The increasingly crypto-friendly Kernen hosted Muneeb Ali, the CEO and co-founder of the decentralized computing network Blockstack PBC, on CNBC’s Squawk Box on Sunday.
Kernen asked Ali whether he thought Bitcoin was “digital gold.” Ali responded that he “absolutely” did.
“I’m a computer scientist, and I think in the last decade the single biggest technical breakthrough that has happened in different areas – Bitcoin is probably at the top of the list.”
Kernen seemed to share similar sentiments.
“Electricity, the internet, and then the internet of money… think about Amazon in 1998, where people didn’t understand anything about it.”
Kernen’s remarks seem to be a continuation of comments he made on Squawk Box in July, when he said efforts to put the crypto genie back in the bottle were like trying to stop the industrial revolution.
“Take the friction of transferring money to whomever – you can take it to zero. Like Amazon took retail to zero. You can take [money friction] to zero.

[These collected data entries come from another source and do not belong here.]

Lemma launches_greedy id iv ticks nd due :
  Forall (listed id iv) ticks → first_due id nd ticks due → launches_of id ticks nd = greedy iv due ticks.*1.
Proof.
  intros Hl. revert nd due. induction Hl as [|[now ts] ticks (Hnd & t & Ht & <- & Hloc & <-) Hl IH]; intros nd due Hdue; [done|].
  destruct Hdue as (t' & Ht' & Eid & <-). cbn [launches_of fmap list_fmap greedy fst snd].
  assert (t' = t) as -> by (pose proof (find_id _ _ Hnd Ht) as H1; pose proof (find_id _ _ Hnd Ht') as H2; rewrite Eid in H2; congruence).
  pose proof (plan_tick_target now ts nd t Hnd Ht Hloc) as H. destruct (plan_tick now ts nd) as [nd' l]. destruct H as [Hnext Hin].
  assert (∀ d, nd' !! pt_ID t = Some d → first_due (pt_ID t) nd' ticks d) as Hfirst.
  { intros d Hd. destruct Hl as [|[now' ts'] ticks' (_ & u & Hu & Hid & _)]; [done|]. exists u. split_and!; [done|done|].
    unfold due_time. by rewrite Hid, Hd. }
  destruct (now <? due_time nd now t).
  - rewrite decide_False by (intros ?%Hin; done). by apply IH, Hfirst.
  - rewrite decide_True by (by apply Hin). cbn [app]. f_equal. by apply IH, Hfirst.
Qed.

Lemma greedy_from iv due times a : a ∈ greedy iv due times → 0 ≤ iv → due ≤ a ∧ a ∈ times.
Proof.
  revert due. induction times as [|now times IH]; intros due Ha Hiv; cbn in Ha; [by apply elem_of_nil in Ha|].
  destruct (Z.ltb_spec now due) as [Hlt|Hge].
  - destruct (IH _ Ha Hiv). split; [done|by right].
  - apply elem_of_cons in Ha as [->|Ha]; [split; [done|left]|]. destruct (IH _ Ha Hiv). split; [lia|by right].
Qed.

Lemma greedy_spaced iv due times i a b : 0 ≤ iv →
  greedy iv due times !! i = Some a → greedy iv due times !! S i = Some b → a + iv ≤ b.
Proof.
  intros Hiv. revert due i. induction times as [|now times IH]; intros due i Ha Hb; cbn in Ha, Hb; [done|].
  destruct (now <? due); [by eapply IH|]. destruct i as [|i]; cbn in Ha, Hb; [|by eapply IH].
  injection Ha as <-. destruct (greedy_from iv (now + iv) times b) as [? _]; [by eapply list_elem_of_lookup_2|done|done].
Qed.

Lemma greedy_covers iv due times now : 0 < iv → Sorted.StronglySorted Z.le times → now ∈ times → due ≤ now →
  ∃ a, a ∈ greedy iv due times ∧ a ≤ now < a + iv.
Proof.
  intros Hiv Hs. revert due. induction Hs as [|x times Hs IH Hx]; intros due Hin Hdue; [by apply elem_of_nil in Hin|].
  cbn [greedy]. apply elem_of_cons in Hin as [->|Hin].
  - destruct (Z.ltb_spec x due); [lia|]. exists x. split; [left|lia].
  - destruct (Z.ltb_spec x due) as [Hlt|Hge]; [by apply IH|]. rewrite list.Forall_forall in Hx. specialize (Hx now Hin).
    destruct (decide (x + iv ≤ now)) as [Hle|Hgt].
    + destruct (IH (x + iv) Hin Hle) as (a & Ha & ?). exists a. split; [by right|done].
    + exists x. split; [left|lia].
Qed.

Do you know how powerful that would be? It’s going to put a lot of people out of business. This is the kind of creative destruction – it’s like trying to stop the industrial age. You can’t.”
During Squawk Box’s Sunday interview, Ali also spoke about Blockstack’s competitor, Ethereum.
“I think Ethereum is an interesting experiment, and they’re always very experimental, like in the sense that they would try out risky things, and it’s good to have a project like that, that is covering that space, and obviously any comments that I make about Ethereum, you should keep in mind that we directly provide an alternative to the kind of things that they’re trying to do.”